Urban logistics is characterized by a high degree of freight flow fragmentation, the employment of various delivery methods, and the use of various vehicle capacities. Urban logistics is essential for inhabitants’ quality of life, both negatively and positively. It plays a prominent economic role with significant advantages for multiple stakeholders along complex, dynamic supply chains. These trends influence how the city and the supply chain will develop over the coming decades.
Getting a clearer vision of city logistics by exploring (economic, societal, and environmental) trends and different new forms of transportation with exploratory scenarios benefits a wide range of stakeholders. With this vision, municipalities can adapt their urban logistics policy strategy and logistical companies & developers their investments in supply chains and infrastructure. TU Delft student Karel Beukema wrote his M.Sc. thesis about an exploratory scenario analysis: the future of urban logistics in 2040.
Rather than sharing their experiences, cities mimic each other’s freight legislation. Because the stakes of the various players in the issue are not directly recognized, obligations for urban freight are passed to other stakeholders, and project expectations are unclear. And they do not feel responsible for the solution. Changes in logistic stakeholders’ conduct are hindered by their passive and awaiting attitudes toward one another. Technological and economic developments have impacted urban freight leading to a growing scale of consumption and production.
Four distinct scenarios for exploring the future of urban logistics were developed. The four scenarios give an overview of the future of urban logistics and the organization of the inner city supply chain in 2040. The developed vision 2040 for urban logistics has shown significant changes regarding the use of technologies and infrastructure, the design of services and delivery concepts, market organization and cooperation, planning and regulation, and, finally, behavior.

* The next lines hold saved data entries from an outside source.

(* ===== verification/CommandBuffer.v ===== *)
(** internal/commandbuffer/buffer.go: the bounded byte buffer that keeps the
    head or the tail of a command's output.  The mutex makes every method one
    atomic step, so a method is a function from buffer to buffer. *)

From S2P Require Import Prelude.

Module CommandBuffer.

Record Buffer := MkBuffer {
  body : list Byte.byte;
  limit : Z;
  tail : bool;
  exceeded : bool;
}.

Definition positive (limit : Z) : Z := if (limit <? 0)%Z then 0%Z else limit.

Definition Head (limit : Z) : Buffer := MkBuffer [] (positive limit) false false.

Definition Tail (limit : Z) : Buffer := MkBuffer [] (positive limit) true false.

Definition writeHead (b : Buffer) (chunk : list Byte.byte) : Buffer :=
  let remaining := (limit b - zlen (body b))%Z in
  if (remaining <=? 0)%Z then
    if (0 <? zlen chunk)%Z then MkBuffer (body b) (limit b) (tail b) true else b
  else if (zlen chunk <=? remaining)%Z then
    MkBuffer (body b ++ chunk) (limit b) (tail b) (exceeded b)
  else MkBuffer (body b ++ ztake remaining chunk) (limit b) (tail b) true.

Definition writeTail (b : Buffer) (chunk : list Byte.byte) : Buffer :=
  if (zlen chunk =? 0)%Z then b
  else if (limit b =? 0)%Z then MkBuffer (body b) (limit b) (tail b) true
  else if (limit b <=? zlen chunk)%Z then
    MkBuffer (zdrop (zlen chunk - limit b) chunk) (limit b) (tail b)
      (exceeded b || (0 <? zlen (body b))%Z || (limit b <? zlen chunk)%Z)
  else
    let overflow := (zlen (body b) + zlen chunk - limit b)%Z in
    if (0 <? overflow)%Z then
      let moved := go_copy (body b) (zdrop overflow (body b)) in
      let kept := ztake (zlen (body b) - overflow) moved in
      MkBuffer (kept ++ chunk) (limit b) (tail b) true
    else MkBuffer (body b ++ chunk) (limit b) (tail b) (exceeded b).

(** [Write] reports the whole chunk as written and never an error. *)
Definition Write (b : Buffer) (chunk : list Byte.byte) : Buffer * Z :=
  ((if tail b then writeTail b chunk else writeHead b chunk), zlen chunk).

Definition Bytes (b : Buffer) : list Byte.byte := body b.
Definition Exceeded (b : Buffer) : bool := exceeded b.

Definition writeAll (b : Buffer) (chunks : list (list Byte.byte)) : Buffer :=
  fold_left (fun b chunk => (Write b chunk).1) chunks b.

(** What the buffer promises after the stream [s] went through it. *)
Definition head_spec (l : Z) (s : list Byte.byte) (b : Buffer) : Prop :=
  tail b = false /\ limit b = l /\ body b = ztake l s /\ exceeded b = (l <? zlen s)%Z.

Definition tail_spec (l : Z) (s : list Byte.byte) (b : Buffer) : Prop :=
  tail b = true /\ limit b = l /\ body b = zdrop (zlen s - l) s /\ exceeded b = (l <? zlen s)%Z.

(** ** The stream lemmas *)

(** Shifting the body left by [n] with [copy] and cutting the tail is [drop]. *)
Lemma copy_shift {A} n (l : list A) :
  (0 <= n <= zlen l)%Z ->
  ztake (zlen l - n) (go_copy l (zdrop n l)) = zdrop n l.
Proof.
  intros H. unfold go_copy, ztake, zdrop, zlen in *.
  rewrite (take_ge (drop _ l)) by (rewrite length_drop; lia).
  rewrite take_app_le by (rewrite length_drop; lia).
  apply take_ge. rewrite length_drop. lia.
Qed.

Ltac zlens :=
  repeat match goal with
  | |- context [zlen (@app ?A ?l ?k)] => rewrite (@zlen_app A l k)
  end;
  repeat match goal with
  | l : list Byte.byte |- _ =>
      lazymatch goal with
      | _ : (0 <= zlen l)%Z |- _ => fail
      | _ => let Hnn := fresh "Hnn" in pose proof (zlen_nonneg l) as Hnn
      end
  end.

Lemma writeHead_spec l s b chunk :
  (0 <= l)%Z -> head_spec l s b -> head_spec l (s ++ chunk) (writeHead b chunk).
Proof.
  intros Hl (Ht & Hlim & Hb & He). unfold head_spec, writeHead.
  rewrite Hlim, He. rewrite Hb. rewrite zlen_ztake by done. zlens.
  destruct (Z.leb_spec (l - Z.min l (zlen s)) 0).
  { destruct (Z.ltb_spec 0 (zlen chunk)); cbn; rewrite ?He, ?Hb; repeat split; auto;
      rewrite ?ztake_app_ge by lia; auto; zcases; lia. }
  destruct (Z.leb_spec (zlen chunk) (l - Z.min l (zlen s))); cbn; repeat split; auto;
    zcases; try lia.
  - rewrite !ztake_ge; zlens; auto; lia.
  - rewrite (ztake_app_le l s), ztake_ge by lia. do 2 f_equal. lia.
Qed.

Lemma writeTail_spec l s b chunk :
  (0 <= l)%Z -> tail_spec l s b -> tail_spec l (s ++ chunk) (writeTail b chunk).
Proof.
  intros Hl (Ht & Hlim & Hb & He). unfold tail_spec, writeTail.
  pose proof (zlen_nonneg (zdrop (zlen s - l) s)) as Hd.
  rewrite Hlim, He. rewrite Hb. zlens. rewrite zlen_zdrop in *.
  destruct (Z.eqb_spec (zlen chunk) 0) as [H0 | H0].
  { apply zlen_nil_inv in H0 as ->. rewrite app_nil_r, Z.add_0_r. done. }
  destruct (Z.eqb_spec l 0) as [-> | Hl0].
  { cbn. repeat split; auto; [rewrite !zdrop_none by (zlens; lia); done | zcases; lia]. }
  destruct (Z.leb_spec l (zlen chunk)) as [H1 | H1].
  { cbn. repeat split; auto; [| zcases; cbn; try done; lia].
    rewrite (zdrop_app_ge _ s) by lia. f_equal. lia. }
  destruct (Z.ltb_spec 0 (Z.max 0 (zlen s - Z.max 0 (zlen s - l)) + zlen chunk - l)) as [H2 | H2].
  - cbn. repeat split; auto; [| zcases; lia].
    rewrite <- (zlen_zdrop (zlen s - l) s), copy_shift by (rewrite zlen_zdrop; lia).
    rewrite zdrop_app_le by lia. f_equal. rewrite zlen_zdrop.
    destruct (Z.leb_spec (zlen s) l).
    + rewrite (zdrop_all (zlen s - l)) by lia. f_equal; lia.
    + rewrite zdrop_zdrop by lia. f_equal; lia.
  - cbn. repeat split; auto; [| zcases; lia].
    rewrite !zdrop_all by lia. done.
Qed.

Lemma writeAll_spec (P : list Byte.byte -> Buffer -> Prop) b s chunks :
  (forall s b chunk, P s b -> P (s ++ chunk) (Write b chunk).1) ->
  P s b -> P (s ++ concat chunks) (writeAll b chunks).
Proof.
  intros Hstep. unfold writeAll. revert s b.
  induction chunks as [| c cs IH]; intros s b H; cbn; [by rewrite app_nil_r |].
  rewrite app_assoc. apply IH, Hstep, H.
Qed.

Lemma positive_nonneg n : (0 <= positive n)%Z.
Proof. unfold positive. zcases; lia. Qed.

Lemma Tail_init n : tail_spec (positive n) [] (Tail n).
Proof.
  unfold tail_spec, zdrop. rewrite drop_nil. repeat split. symmetry.
  apply Z.ltb_ge, positive_nonneg.
Qed.

Lemma Head_init n : head_spec (positive n) [] (Head n).
Proof.
  unfold head_spec, ztake. rewrite take_nil. repeat split. symmetry.
  apply Z.ltb_ge, positive_nonneg.
Qed.

#[local] Hint Resolve Tail_init Head_init positive_nonneg writeHead_spec writeTail_spec : core.

(** A [Tail] buffer holds exactly the last [limit] bytes of everything
    written to it, however the stream was cut into chunks, and it reports
    [Exceeded] exactly when something was dropped. *)
Theorem tail_keeps_suffix (n : Z) (chunks : list (list Byte.byte)) :
  let b := writeAll (Tail n) chunks in
  let s := concat chunks in
  Bytes b = zdrop (zlen s - positive n) s /\ Exceeded b = (positive n <? zlen s)%Z.
Proof.
  cbn. destruct (writeAll_spec (tail_spec (positive n)) (Tail n) [] chunks) as (_ & _ & ? & ?); auto.
  intros s b c H. cbn. rewrite (proj1 H). auto.
Qed.

(** A [Head] buffer holds exactly the first [limit] bytes of everything
    written to it, and reports [Exceeded] exactly when something was dropped. *)
Theorem head_keeps_prefix (n : Z) (chunks : list (list Byte.byte)) :
  let b := writeAll (Head n) chunks in
  let s := concat chunks in
  Bytes b = ztake (positive n) s /\ Exceeded b = (positive n <? zlen s)%Z.
Proof.
  cbn. destruct (writeAll_spec (head_spec (positive n)) (Head n) [] chunks) as (_ & _ & ? & ?); auto.
  intros s b c H. cbn. rewrite (proj1 H). auto.
Qed.

End CommandBuffer.
(** A binding whose role does not exist is reported, once and in order, and
    nothing else is. *)
Theorem absent_exact (held : Held) (message : string) :
  (message ∈ Absent (Build held) <->
   exists kind b ns ref,
     (kind, (b, ns)) ∈ bindings held /\ UMap b ["roleRef"] = Some ref /\
     roleFor held ref ns = None /\ message = absence kind b (At ref "kind") (At ref "name")) /\
  NoDup (Absent (Build held)) /\
  StronglySorted (cmp_le str_compare) (Absent (Build held)).
Proof.
  unfold Build. rewrite folded_spec. cbn. unfold sortedKeys. split; [| split].
  - rewrite sort_by_elem, elem_of_elements, delivered_absent, flat_map_elem. split.
    + intros [([kind [b ns]] & Hb & H) | H]; [| by apply elem_of_empty in H].
      unfold absencesOf in H. destruct (UMap b _) as [ref |] eqn:Href; [| by apply elem_of_nil in H].
      destruct (roleFor held ref ns) eqn:Hr; [by apply elem_of_nil in H |].
      apply list_elem_of_singleton in H. naive_solver.
    + intros (kind & b & ns & ref & Hb & Href & Hr & ->). left. exists (kind, (b, ns)).
      split; [done |]. cbn. rewrite Href, Hr. left.
  - rewrite sort_by_perm. apply NoDup_elements.
  - apply sort_by_sorted, _.
Qed.

End build.
Arguments Held U : clear implicits.
Arguments MkHeld {U} _ _ _ _.

(** ** read.go: reading a cluster into the index *)

Section read.
Context {U : Type} `{!Unstructured U}.
Import Api.

(** How the goroutine reading one resource ends. *)
Inductive listing :=
| Listed (objects : list U)
| ListFailed (message : string)
| Panicked.

Definition wanted : list string := ["roles"; "clusterroles"; "rolebindings"; "clusterrolebindings"].

Definition place (held : Held U) (resource : string) (objects : list U) : Held U :=
  if bool_decide (resource = "roles") then
    MkHeld objects (h_ClusterRoles held) (h_Bindings held) (h_ClusterBinds held)
  else if bool_decide (resource = "clusterroles") then
    MkHeld (h_Roles held) objects (h_Bindings held) (h_ClusterBinds held)
  else if bool_decide (resource = "rolebindings") then
    MkHeld (h_Roles held) (h_ClusterRoles held) objects (h_ClusterBinds held)
  else if bool_decide (resource = "clusterrolebindings") then
    MkHeld (h_Roles held) (h_ClusterRoles held) (h_Bindings held) objects
  else held.

(** The first match in the order the map of descriptors is walked. *)
Definition matching (descs : list ResourceDescriptor) (resource : string) :
    option ResourceDescriptor :=
  List.find (fun desc => bool_decide (rd_Group desc = GroupName) && bool_decide (rd_Resource desc = resource))
    descs.

Definition kinds (descs : list ResourceDescriptor) : list ResourceDescriptor * list string :=
  fold_left (fun '(found, absent) want =>
    match matching descs want with
    | None => (found, absent ++ [want])
    | Some desc => (found ++ [desc], absent)
    end) wanted ([], []).

Definition joined (trouble absent : list string) : string :=
  let parts :=
    if (0 <? zlen absent)%Z then trouble ++ ["not discovered: " +s+ String.concat ", " absent]
    else trouble in
  String.concat " · " parts.

(** What one goroutine does under the lock when its listing ends. *)
Definition readOne (lister : ResourceDescriptor -> listing)
    (acc : Held U * list string) (desc : ResourceDescriptor) : Held U * list string :=
  let '(held, trouble) := acc in
  match lister desc with
  | Listed objects => (place held (rd_Resource desc) objects, trouble)
  | ListFailed message => (held, trouble ++ [rd_Resource desc +s+ ": " +s+ message])
  | Panicked =>
      (held, trouble ++ [rd_Resource desc +s+ ": spinoza could not finish reading this resource"])
  end.

(** [schedule] is the order in which the goroutines take the lock. *)
Definition Read (lister : ResourceDescriptor -> listing) (descs : list ResourceDescriptor)
    (schedule : list ResourceDescriptor) : Index :=
  let '(found, absent) := kinds descs in
  let '(held, trouble) := fold_left (readOne lister) schedule (MkHeld [] [] [] [], []) in
  let index := Build held in
  MkIndex (Holders index) (Absent index) (joined trouble absent).

Lemma matching_resource descs want desc :
  matching descs want = Some desc -> rd_Resource desc = want.
Proof. unfold matching. intros [_ H]%List.find_some. by breflect. Qed.

Lemma kinds_resources descs : NoDup (map rd_Resource (kinds descs).1).
Proof.
  unfold kinds, wanted. cbn. pose proof (matching_resource descs) as Hm.
  destruct (matching descs "roles") eqn:E1, (matching descs "clusterroles") eqn:E2,
    (matching descs "rolebindings") eqn:E3, (matching descs "clusterrolebindings") eqn:E4;
    apply Hm in E1 || idtac; apply Hm in E2 || idtac; apply Hm in E3 || idtac;
    apply Hm in E4 || idtac; cbn; rewrite ?E1, ?E2, ?E3, ?E4;
    apply (bool_decide_eq_true _); vm_compute; reflexivity.
Qed.

Lemma place_comm held r1 o1 r2 o2 :
  r1 <> r2 -> place (place held r1 o1) r2 o2 = place (place held r2 o2) r1 o1.
Proof. intros H. unfold place. repeat case_bool_decide; congruence || done. Qed.

Definition readStep (lister : ResourceDescriptor -> listing) (held : Held U)
    (desc : ResourceDescriptor) : Held U :=
  match lister desc with Listed objects => place held (rd_Resource desc) objects | _ => held end.

Lemma read_held lister schedule acc :
  (fold_left (readOne lister) schedule acc).1 = fold_left (readStep lister) schedule acc.1.
Proof.
  revert acc. induction schedule as [| d l IH]; intros [held trouble]; cbn; [done |].
  rewrite IH. unfold readOne, readStep. by destruct (lister d).
Qed.

Lemma read_held_perm lister s1 s2 held :
  NoDup (map rd_Resource s1) -> s1 ≡ₚ s2 ->
  fold_left (readStep lister) s1 held = fold_left (readStep lister) s2 held.
Proof.
  intros Hnd Hp. revert held Hnd. induction Hp as [| d l k Hp IH | d e l | l k m H1 IH1 H2 IH2];
    intros held Hnd; cbn in *.
  - done.
  - apply list.NoDup_cons in Hnd as [_ Hnd]. by apply IH.
  - apply list.NoDup_cons in Hnd as [Hne _]. f_equal. unfold readStep.
    destruct (lister d), (lister e); try done. apply place_comm. set_solver.
  - rewrite IH1 by done. apply IH2. by rewrite <- H1.
Qed.

(** The goroutines reading the RBAC resources may finish in any order: the
    holders and the missing roles of the index do not depend on it. *)
Theorem read_schedule_independent (lister : ResourceDescriptor -> listing)
    (descs s1 s2 : list ResourceDescriptor) :
  s1 ≡ₚ (kinds descs).1 -> s2 ≡ₚ (kinds descs).1 ->
  Holders (Read lister descs s1) = Holders (Read lister descs s2) /\
  Absent (Read lister descs s1) = Absent (Read lister descs s2).
Proof.
  intros H1 H2. unfold Read. destruct (kinds descs) as [found absent] eqn:Hk. cbn in H1, H2.
  assert (Hh : (fold_left (readOne lister) s1 (MkHeld [] [] [] [], [])).1 =
               (fold_left (readOne lister) s2 (MkHeld [] [] [] [], [])).1).
  { rewrite !read_held. apply read_held_perm; [| by rewrite H1, H2].
    rewrite H1. replace found with (kinds descs).1 by (by rewrite Hk). apply kinds_resources. }
  destruct (fold_left (readOne lister) s1 _), (fold_left (readOne lister) s2 _).
  cbn in Hh. by subst.
Qed.
End read.

Definition docRole (name : string) : Doc :=
  MkDoc [("metadata", AMap [("name", AString name)]);
         ("rules", ASlice [AMap [("verbs", ASlice [AString "get"]);
                                 ("apiGroups", ASlice [AString ""]);
                                 ("resources", ASlice [AString "secrets"])]])].
Definition docBinding (role user : string) : Doc :=
  MkDoc [("metadata", AMap [("name", AString "b")]);
         ("roleRef", AMap [("kind", AString ClusterRoleKind); ("name", AString role)]);
         ("subjects", ASlice [AMap [("kind", AString KindUser); ("name", AString user)]])].
Definition docDesc (resource : string) : Api.ResourceDescriptor :=
  Api.MkResourceDescriptor GroupName "v1" resource "" false "".
Definition docLister (desc : Api.ResourceDescriptor) : listing (U := Doc) :=
  if bool_decide (Api.rd_Resource desc = "clusterroles") then Listed [docRole "reader"]
  else if bool_decide (Api.rd_Resource desc = "clusterrolebindings") then
    Listed [docBinding "reader" "ana"; docBinding "gone" "bo"]
  else ListFailed "forbidden".
Definition docDescs : list Api.ResourceDescriptor :=
  [docDesc "roles"; docDesc "clusterroles"; docDesc "clusterrolebindings"].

Overall, in 2040, we will not be worse off in terms of CO2 emissions than in the current scenario, as climate change will pressure increasing emission reduction regulation, even in scenarios 1 and 3, where market forces dominate. Scenario 2 might be the best future outcome for increasing the city’s liveability but is less suitable for logistical businesses due to heavy urban logistics regulations. Scenario 4 might be the worst for firms due to increased cost, economic headwinds, and city inhabitants due to reduced living conditions caused by extreme weather. This scenario could be averted if there is a drastic reduction in emissions to stop climate change.
The development of innovative urban distribution methods and driving forces can substantially impact the future urban logistics system. These scenarios, implications, and recommendations should assist businesses, policymakers, and investors in imagining future developments, exploring relevant uncertainties, and studying the impact for their merit.